8. Make email your best friend
You’ll spend a lot of time marketing your startup via email, including pitching the press, reaching out to potential partners or communicating with users. It’s in your best interest to make it your best friend. Assuming you’re on Gmail (why would you use anything else?), arm yourself with various add-ons that save time on repetitive tasks. A few of the ones I use: Rapportive (plugin) to generate social profiles, Boomerang (plugin) for message scheduling, “undo send” to prevent mistakes, “default reply all” to keep everyone in the loop, and “canned messages” for standardized pitches and replies.

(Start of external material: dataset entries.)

(** * SCLIP desktop client: realtime synchronisation layer

    A shallow embedding of the three TypeScript modules that keep the
    client's view of a session consistent:

    - [useRealtimeStore] (the Zustand message store and its reducer
      [handleMessage]),
    - [useWebSocket] (the connection manager), and
    - [useStreamingMessage] (the typewriter presentation adapter),

    followed by the properties proved about them.

    Messages arrive as the result of [JSON.parse], so the reducer runs on
    dynamically typed data.  The embedding therefore starts with a small
    model of JavaScript values and of the operators the source applies to
    them. *)

From Stdlib Require Import QArith Ascii.
From stdpp Require Import gmap strings list fin_maps pretty.

Close Scope Q_scope.
Set Warnings "-register-all".

(** ** JavaScript values *)

Module JS.

(** A JavaScript value as the store can hold it: [undefined], [null],
    booleans, numbers, strings, arrays and plain objects.  A finite IEEE
    double is a rational, and [JSON.parse] never yields [NaN] or an
    infinity, so numbers are carried as [Q]; the code only tests them for
    truthiness and passes them on.  Objects are finite maps from property
    names to values. *)
Inductive value : Type :=
  | VUndef
  | VNull
  | VBool (b : bool)
  | VNum (q : Q)
  | VStr (s : string)
  | VArr (l : list value)
  | VObj (o : gmap string value).

#[global] Instance value_inhabited : Inhabited value := populate VUndef.

(** A JavaScript object; [o !!! k] is the property read [o.k], which is
    [undefined] for a missing key. *)
Abbreviation object := (gmap string value).

Definition num (n : nat) : value := VNum (inject_Z (Z.of_nat n)).

(** [ToBoolean]. *)
Definition truthy (v : value) : bool :=
  match v with
  | VUndef | VNull => false
  | VBool b => b
  | VNum q => negb (Qeq_bool q 0)
  | VStr s => negb (String.eqb s "")
  | VArr _ | VObj _ => true
  end.

Definition nullish (v : value) : bool :=
  match v with
  | VUndef | VNull => true
  | _ => false
  end.

(** [a || b], [a && b] and [a ?? b]. *)
Definition or (a b : value) : value := if truthy a then a else b.
Definition and (a b : value) : value := if truthy a then b else a.
Definition coalesce (a b : value) : value := if nullish a then b else a.

(** The property read [v.k] for a property name [k] that is not an array
    index, on a value that is not [null] or [undefined] (on those the read
    throws, see [Store.prop]); with [undefined] for them it is the optional
    read [v?.k].  Primitives and arrays produced by [JSON.parse] own no
    named property besides [length]. *)
Definition get (v : value) (k : string) : value :=
  match v with
  | VObj o => o !!! k
  | VArr l => if String.eqb k "length" then num (length l) else VUndef
  | VStr s => if String.eqb k "length" then num (String.length s) else VUndef
  | _ => VUndef
  end.

(** The indexed read [v?.[i]]. *)
Definition at_index (v : value) (i : nat) : value :=
  match v with
  | VArr l => default VUndef (l !! i)
  | VStr s => from_option (fun c => VStr (String c "")) VUndef (String.get i s)
  | VObj o => o !!! (pretty i : string)
  | _ => VUndef
  end.

(** Strict equality [a === b].  Primitives compare by value.  Arrays and
    objects compare by reference; every dispatched message is decoded from
    its own frame or built as a fresh literal, so two values met by a
    comparison below never share a reference. *)
Definition strict_eq (a b : value) : bool :=
  match a, b with
  | VUndef, VUndef | VNull, VNull => true
  | VBool x, VBool y => Bool.eqb x y
  | VNum x, VNum y => Qeq_bool x y
  | VStr x, VStr y => String.eqb x y
  | _, _ => false
  end.

(** [v === "literal"]. *)
Definition is_str (v : value) (s : string) : bool := strict_eq v (VStr s).

(** [v === 0]. *)
Definition is_zero (v : value) : bool := strict_eq v (VNum 0).

(** The own enumerable properties copied by the spread [{...v}]: those of
    an object, the elements of an array under their indices, the code units
    of a string under theirs, nothing for any other value. *)
Definition indexed (l : list value) : object :=
  list_to_map (imap (fun i x => ((pretty i : string), x)) l).

Definition units (s : string) : list value :=
  (fun c => VStr (String c "")) <$> String.list_ascii_of_string s.

Definition spread (v : value) : object :=
  match v with
  | VObj o => o
  | VArr l => indexed l
  | VStr s => indexed (units s)
  | _ => ∅
  end.

(** The object literal [{...a, ...b}]: the properties of [b] win. *)
Definition merge (a b : object) : object := b ∪ a.

End JS.

(** ** String methods used by the store *)

Module Str.

(** [s.split(sep)] for a non-empty separator: the pieces of [s] between
    the successive, non-overlapping occurrences of [sep], scanning from the
    left.  [skip] counts the code units of a matched separator still to be
    passed over; [cur] is the piece being read. *)
Fixpoint split_go (sep s : string) (skip : nat) (cur : string) : list string :=
  match s with
  | EmptyString => [cur]
  | String c s' =>
      match skip with
      | S k => split_go sep s' k cur
      | O =>
          if String.prefix sep s
          then cur :: split_go sep s' (String.length sep - 1) ""
          else split_go sep s' 0 (cur +:+ String c "")
      end
  end.

Definition split (sep s : string) : list string := split_go sep s 0 "".

(** [arr.pop()] on the array a [split] returns, which is never empty. *)
Definition pop (l : list string) : string := default "" (last l).

(** [s.includes(sub)]. *)
Fixpoint includes (sub s : string) : bool :=
  String.prefix sub s ||
  match s with
  | EmptyString => false
  | String _ s' => includes sub s'
  end.

End Str.

(** ** The message store ([useRealtimeStore]) *)

Module Store.
Import JS.

(** *** Store data.  TypeScript's field types are erased at run time and
    the fields are filled from decoded JSON, so every field is a [value].
    An optional field left out of an object literal reads [undefined]. *)

Inductive ConnectionStatus : Type :=
  | connecting
  | connected
  | reconnecting
  | disconnected.

Module ToolCall.
Record t : Type := mk { tool : value; args : value; step : value; description : value }.
End ToolCall.

Module ToolResult.
Record t : Type :=
  mk { tool : value; step : value; result : value; success : value; error : value }.
End ToolResult.

Module Progress.
Record t : Type := mk { percent : value; status : value; step : value }.
End Progress.

Module ScriptContent.
Record t : Type := mk { id : value; content : value; timestamp : value; tool : value }.
End ScriptContent.

Module ProjectFile.
Record t : Type :=
  mk { id : value; name : value; type : value; path : value; url : value;
       size : value; timestamp : value; thumbnail : value; duration : value;
       source : value }.
End ProjectFile.

Module VideoPreview.
Record t : Type :=
  mk { id : value; path : value; timestamp : value; status : value; thumbnail : value }.
End VideoPreview.

Module UserContext.
Record t : Type := mk { style : value; tone : value; length : value; preferences : value }.
End UserContext.

Record RealtimeStore : Type := mkStore {
  connectionStatus : ConnectionStatus;
  error : value;
  messages : list object;
  toolCalls : list ToolCall.t;
  toolResults : list ToolResult.t;
  progress : Progress.t;
  scripts : list ScriptContent.t;
  projectFiles : list ProjectFile.t;
  videoPreviews : list VideoPreview.t;
  selectedFile : option ProjectFile.t;
  userContext : UserContext.t
}.

(** The state [create] starts from. *)
Definition initial : RealtimeStore := {|
  connectionStatus := disconnected;
  error := VNull;
  messages := [];
  toolCalls := [];
  toolResults := [];
  progress := Progress.mk (VNum 0) (VStr "") (VStr "");
  scripts := [];
  projectFiles := [];
  videoPreviews := [];
  selectedFile := None;
  userContext :=
    UserContext.mk (VStr "cinematic") (VStr "professional") (VStr "medium") (VObj ∅)
|}.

9. Spend money when necessary
There is a common notion among early-stage startups that you shouldn’t pay any money for marketing. The reality is that some very effective forms of user acquisition are paid, and they’re well worth the cost. For example, you can jumpstart your community efforts by paying for Facebook likes, and once you reach a critical mass, the community will grow by itself. The key metric here is arbitrage: as long as the cost is less than the average revenue per user, you have a strong rationale to spend.
10. Add polish to everything you do
As a marketer, you’re ultimately responsible for the final product and the image it projects. If something doesn’t look right or work properly, you’re the one who has to explain it to users and outside parties. Make sure to pay attention to details and add polish to new product features or marketing initiatives before they are deployed. This means doing things like writing site copy, fixing grammar/formatting errors and creating professional About and Press pages. Most of these tasks don’t require a lot of time, but are the difference between a real, unified company and an amateur operation.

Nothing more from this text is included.